Kritisch gegenüber Veränderungen
An der Wand des Sitzungszimmers in der Gemeindeverwaltung hängt ein riesiges Kreuz. Beeler versucht den Graben zwischen Stadt und Land zu erklären. Der Alpthaler sei kein Hinterwäldler. Nach Zürich sind es knapp 45 Minuten, jeder sei schon einmal dort gewesen. «Aber im Gegensatz zu den Städtern wissen die Leute hier noch, woher die Milch kommt, dass eine Sau geschlachtet werden muss, bevor sie gegessen werden kann.» Man habe nichts gegen die aus der Stadt, lebe durch die Wander- und Skimöglichkeiten zu einem Teil von denen. Aber die Menschen hätten eine klare Meinung. «Wir lassen uns nicht gerne dreinreden.»

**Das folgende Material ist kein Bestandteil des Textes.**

(** X11. guess_format fails on nothing but a file without data rows: with a
    row or more it returns a format, a width and a height that are not
    negative and exactly [width * height] data bytes; when it raises, there
    is no row and the error is the one of heuristic B. *)
Theorem guess_format_fails_only_without_rows `{SetOrder} (rows : list (list Z))
    (flat : list Z) :
  (rows <> [] ->
     exists f w h data,
       guess_format rows flat = Ok (f, w, h, data)
       /\ 0 <= w /\ 0 <= h /\ len data = w * h)
  /\ (forall e, guess_format rows flat = Raise e ->
        rows = [] /\ e = ValueError_no_rows)
  /\ guess_format [] [] = Raise ValueError_no_rows.
Proof.
  split; [apply guess_format_returns |]. split; [| done].
  intros e Hraise.
  destruct rows as [| r rows].
  - split; [done |]. unfold guess_format in Hraise.
    destruct (guess_header [] flat); [done |].
    unfold guess_lines in Hraise. rewrite bool_decide_eq_true_2 in Hraise by done.
    congruence.
  - destruct (guess_format_returns (r :: rows) flat) as (f & w & h & data & Hok & _);
      [done |].
    congruence.
Qed.

(** X12. asm2png.py from the parsed rows on: with a row or more it always
    reaches [img.save], never reading past the data nor writing outside
    the image; the image is [width_bytes * px_per_byte] by [height], for
    the geometry guess_format chose, and its pixel [(x, y)] has the colour
    [pen_to_rgba] gives to the pen at position [x % px_per_byte] of the
    data byte number [y * width_bytes + x // px_per_byte]. *)
Theorem asm2png_paints_every_pixel `{SetOrder} (mode : Z) (bg : option Z)
    (rows : list (list Z)) (flat : list Z) (pti : gmap Z Z) :
  rows <> [] ->
  let n := Z.to_nat (Cpc.px_per_byte mode) in
  exists f w h data pix,
    guess_format rows flat = Ok (f, w, h, data)
    /\ Asm2png.main mode bg rows flat pti = Ok (w * Cpc.px_per_byte mode, h, pix)
    /\ shaped (Z.to_nat h) (Z.to_nat w * n) pix
    /\ forall x y, (x < Z.to_nat w * n)%nat -> (y < Z.to_nat h)%nat ->
         exists d pen,
           data !! (y * Z.to_nat w + x / n)%nat = Some d
           /\ decode_pens mode d !! (x mod n)%nat = Some pen
           /\ pixel_at pix x y = Some (pen_to_rgba pti bg pen).
Proof.
  intros Hrows n.
  assert (Hn : Z.of_nat n = Cpc.px_per_byte mode).
  { subst n. pose proof (decode_pens_length mode 0). lia. }
  destruct (guess_format_returns rows flat Hrows)
    as (f & w & h & data & Hguess & Hw & Hh & Hlen).
  destruct (decode_pixels_at mode w h data pti bg n Hn Hw Hh)
    as (pix & Hpix & Hshape & Hat); [lia |].
  exists f, w, h, data, pix. split; [done |]. split; [| split; [done |]].
  - unfold Asm2png.main. rewrite Hguess. cbn [mbind result_bind].
    by rewrite Hpix.
  - intros x y Hx Hy.
    destruct (Hat x y Hx Hy) as (d & pen & Hd & Hpen & Hpixel).
    exists d, pen. by rewrite decode_pens_low_byte in Hpen.
Qed.

Lemma asm2png_paints_every_pixel_witness :
  let n := Z.to_nat (Cpc.px_per_byte 0) in
  exists f w h data pix,
    @guess_format some_set_order rows_header_style (concat rows_header_style)
    = Ok (f, w, h, data)
    /\ @Asm2png.main some_set_order 0 None rows_header_style
         (concat rows_header_style) ∅
       = Ok (w * Cpc.px_per_byte 0, h, pix)
    /\ shaped (Z.to_nat h) (Z.to_nat w * n) pix
    /\ forall x y, (x < Z.to_nat w * n)%nat -> (y < Z.to_nat h)%nat ->
         exists d pen,
           data !! (y * Z.to_nat w + x / n)%nat = Some d
           /\ decode_pens 0 d !! (x mod n)%nat = Some pen
           /\ pixel_at pix x y = Some (pen_to_rgba ∅ None pen).
Proof.
  apply (@asm2png_paints_every_pixel some_set_order 0 None rows_header_style
           (concat rows_header_style) ∅).
  done.
Defined.

Lemma guess_format_fails_only_without_rows_witness :
  (rows_short_first <> [] ->
     exists f w h data,
       @guess_format some_set_order rows_short_first (concat rows_short_first)
       = Ok (f, w, h, data)
       /\ 0 <= w /\ 0 <= h /\ len data = w * h)
  /\ (forall e, @guess_format some_set_order rows_short_first (concat rows_short_first)
                = Raise e ->
        rows_short_first = [] /\ e = ValueError_no_rows)
  /\ @guess_format some_set_order [] [] = Raise ValueError_no_rows.
Proof.
  apply (@guess_format_fails_only_without_rows some_set_order rows_short_first
           (concat rows_short_first)).
Defined.

(** ** The parser never fails *)

Lemma take_while_forallb {A} (p : A -> bool) (l : list A) :
  forallb p (take_while p l) = true.
Proof.
  induction l as [| a l IH]; [done |]. cbn.
  destruct (p a) eqn:E; [| done]. cbn. by rewrite E.
Qed.

(** What an alternative with a prefix matches: the prefix and hexadecimal
    digits, one at least. *)
Lemma alt_prefixed_Some (prefix s tok : text) :
  alt_prefixed prefix s = Some tok ->
  exists hs, tok = prefix ++ hs /\ hs <> [] /\ forallb is_hex hs = true.
Proof.
  unfold alt_prefixed. destruct (startswith prefix s); [| done].
  destruct (take_while is_hex (drop (length prefix) s)) as [| c hs] eqn:E; [done |].
  intros [= <-]. exists (c :: hs). split; [done |]. split; [done |].
  rewrite <- E. apply take_while_forallb.
Qed.

Lemma alt_decimal_Some (s tok : text) :
  alt_decimal s = Some tok ->
  exists neg ds, tok = spell (Decimal neg ds) /\ ds <> [] /\ forallb is_digit ds = true.
Proof.
  assert (Hdigits : forall t d,
            match take_while is_digit t with [] => None | d0 => Some d0 end = Some d ->
            d <> [] /\ forallb is_digit d = true).
  { intros t d. destruct (take_while is_digit t) as [| c ds] eqn:E; [done |].
    intros [= <-]. split; [done |]. rewrite <- E. apply take_while_forallb. }
  unfold alt_decimal. destruct s as [| c t].
  - intros Hd. apply Hdigits in Hd as [? ?]. by exists false, tok.
  - destruct (Ascii.eqb c "-") eqn:Ec.
    + apply Ascii.eqb_eq in Ec as ->.
      destruct (match take_while is_digit t with [] => None | d0 => Some d0 end)
        as [d |] eqn:Et.
      * intros [= <-]. apply Hdigits in Et as [? ?]. by exists true, d.
      * intros Hd. apply Hdigits in Hd as [? ?]. by exists false, tok.
    + intros Hd. apply Hdigits in Hd as [? ?]. by exists false, tok.
Qed.

(** Every match of the token pattern is a well-formed literal. *)
Lemma match_token_literal (s tok : text) :
  match_token s = Some tok ->
  exists t, literal_ok t = true /\ tok = spell t.
Proof.
  unfold match_token.
  assert (Hok : forall hs : text, hs <> [] -> forallb is_hex hs = true ->
            negb (bool_decide (hs = [])) && forallb is_hex hs = true).
  { intros hs Hne ->. by rewrite bool_decide_eq_false_2. }
  destruct (alt_prefixed ["&"%char] s) as [t1 |] eqn:E1.
  { intros [= <-]. apply alt_prefixed_Some in E1 as (hs & -> & Hne & Hhs).
    exists (AmpHex hs). split; [by apply Hok | done]. }
  destruct (alt_prefixed ["0"%char; "x"%char] s) as [t2 |] eqn:E2.
  { intros [= <-]. apply alt_prefixed_Some in E2 as (hs & -> & Hne & Hhs).
    exists (ZeroXHex hs). split; [by apply Hok | done]. }
  destruct (alt_prefixed ["$"%char] s) as [t3 |] eqn:E3.
  { intros [= <-]. apply alt_prefixed_Some in E3 as (hs & -> & Hne & Hhs).
    exists (DollarHex hs). split; [by apply Hok | done]. }
  intros (neg & ds & -> & Hne & Hds)%alt_decimal_Some.
  exists (Decimal neg ds). split; [| done].
  cbn [literal_ok]. rewrite Hds. by rewrite bool_decide_eq_false_2.
Qed.

(** The tokens the scan finds are well-formed literals, all of them. *)
Lemma findall_from_literals (skip : nat) (s : text) :
  exists lits, forallb literal_ok lits = true
               /\ findall_from skip s = map spell lits.
Proof.
  revert skip. induction s as [| c s IH]; intros skip; cbn [findall_from].
  - by exists [].
  - destruct skip as [| k]; [| apply IH].
    destruct (match_token (c :: s)) as [tok |] eqn:E; [| apply IH].
    apply match_token_literal in E as (t & Hok & ->).
    destruct (IH (length (spell t) - 1)%nat) as (lits & Hlits & ->).
    exists (t :: lits). cbn [forallb map]. by rewrite Hok, Hlits.
Qed.

(** A data line yields bytes, whatever stands on it. *)
Lemma line_vals_total (line : text) :
  line_vals line = Ok None
  \/ exists vals, line_vals line = Ok (Some vals)
                  /\ Forall (fun b => 0 <= b <= 255) vals.
Proof.
  unfold line_vals.
  destruct (data_search false (before_comment line)) as [tail |]; [| by left].
  right. unfold findall_tokens.
  destruct (findall_from_literals 0 tail) as (lits & Hlits & ->).
  rewrite (token_vals_spell lits Hlits). cbn [mbind result_bind].
  eexists. split; [reflexivity |].
  apply Forall_forall. intros b [t [-> _]]%list_elem_of_fmap.
  pose proof (Z.mod_pos_bound (literal_value t) 256). lia.
Qed.

(** The loop over the lines, from any state it can be in. *)
Lemma parse_lines_from (lines : list text) (rows : list (list Z)) :
  Forall (fun r => r <> [] /\ Forall (fun b => 0 <= b <= 255) r) rows ->
  exists rows',
    fold_left
      (fun (acc : result (list (list Z) * list Z)) line =>
         '(rows, flat) ← acc;
         v ← line_vals line;
         match v with
         | Some (b :: vals) => Ok (rows ++ [b :: vals], flat ++ b :: vals)
         | _ => Ok (rows, flat)
         end)
      lines (Ok (rows, concat rows))
    = Ok (rows', concat rows')
    /\ Forall (fun r => r <> [] /\ Forall (fun b => 0 <= b <= 255) r) rows'
    /\ (length rows' <= length rows + length lines)%nat.
Proof.
  revert rows. induction lines as [| line lines IH]; intros rows Hrows;
    cbn [fold_left].
  - exists rows. split; [done |]. split; [done | lia].
  - cbn [mbind result_bind].
    destruct (line_vals_total line) as [-> | (vals & -> & Hvals)];
      cbn [mbind result_bind].
    + destruct (IH rows Hrows) as (rows' & -> & Hall & Hlen).
      exists rows'. split; [done |]. split; [done |]. cbn [length]. lia.
    + destruct vals as [| b vals].
      * destruct (IH rows Hrows) as (rows' & -> & Hall & Hlen).
        exists rows'. split; [done |]. split; [done |]. cbn [length]. lia.
      * assert (Hcat : concat rows ++ b :: vals = concat (rows ++ [b :: vals])).
        { rewrite concat_app. cbn [concat]. by rewrite app_nil_r. }
        rewrite Hcat.
        destruct (IH (rows ++ [b :: vals])) as (rows' & -> & Hall & Hlen).
        { apply Forall_app. split; [done |]. constructor; [done | constructor]. }
        exists rows'. split; [done |]. split; [done |].
        rewrite length_app in Hlen. cbn [length] in *. lia.
Qed.

Import Png2asmText.
Import Asm2pngsBlocks.

(** ** Labels and file names *)

Lemma word_not_slash c : is_word c = true -> Ascii.eqb c "/" = false.
Proof. char_fact is_word (fun c => Ascii.eqb c "/"). Qed.
Lemma word_not_space c : is_word c = true -> is_space c = false.
Proof. char_fact is_word is_space. Qed.
Lemma digit_is_word c : is_digit c = true -> is_word c = true.
Proof. apply (char_implies is_digit is_word). vm_compute. reflexivity. Qed.
Lemma upper_word c : is_word c = true -> is_word (upper c) = true.
Proof.
  apply (char_implies is_word (fun c => is_word (upper c))). vm_compute. reflexivity.
Qed.
Lemma upper_digit c : is_digit (upper c) = is_digit c.
Proof.
  assert (H : forallb (fun c => Bool.eqb (is_digit (upper c)) (is_digit c))
                (map ascii_of_nat (seq 0 256)) = true) by (vm_compute; reflexivity).
  rewrite forallb_forall in H. apply eqb_prop, H.
  apply in_map_iff. exists (nat_of_ascii c). split; [apply ascii_nat_embedding |].
  apply in_seq. pose proof (nat_ascii_bounded c). lia.
Qed.

(** Replacing what is not a word character leaves word characters only. *)
Lemma sub_non_word (s : text) :
  forallb is_word (map (fun c => if is_word c then c else "_"%char) s) = true.
Proof.
  induction s as [| c s IH]; [done |]. cbn [map forallb]. rewrite IH.
  by destruct (is_word c) eqn:E; [rewrite E |].
Qed.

Veränderungen mögen die Alpthaler nicht und wenn, dann nur zu ihrem Vorteil, fügt der Gemeindepräsident augenzwinkernd an. Alpthal sei kritisch gegenüber Neuem. «Bei uns fliesst das Wasser immer noch vorwärts», sagt Beeler abschliessend, greift nach seinem Schlüsselbund und macht sich bereit für seinen Einsatz. In 15 Minuten hat er Dienst als Postautochauffeur.
Kommentar: Der Drang, Bestehendes stehen zu lassen, ist normal und verständlich. Es ist in allen Bereichen schwer, Veränderungen durchzusetzen. Veränderungen dürfen nie Selbstzweck sein. Veränderungen könnten nämlich auch Verschlechterungen sein. Aus meiner Sicht müssen somit Veränderungen stets zu Verbesserungen führen. Deshalb spreche ich nicht von Veränderungsmanagement, sondern von VERBESSERUNGSmanagement. Wenn Veränderungen zu keiner Verbesserung führen, können wir darauf verzichten.
Aber die verbreitete Haltung "Wir sind gegen jede Veränderung!" führt zu einer Stagnation d.h. wir bleiben stehen.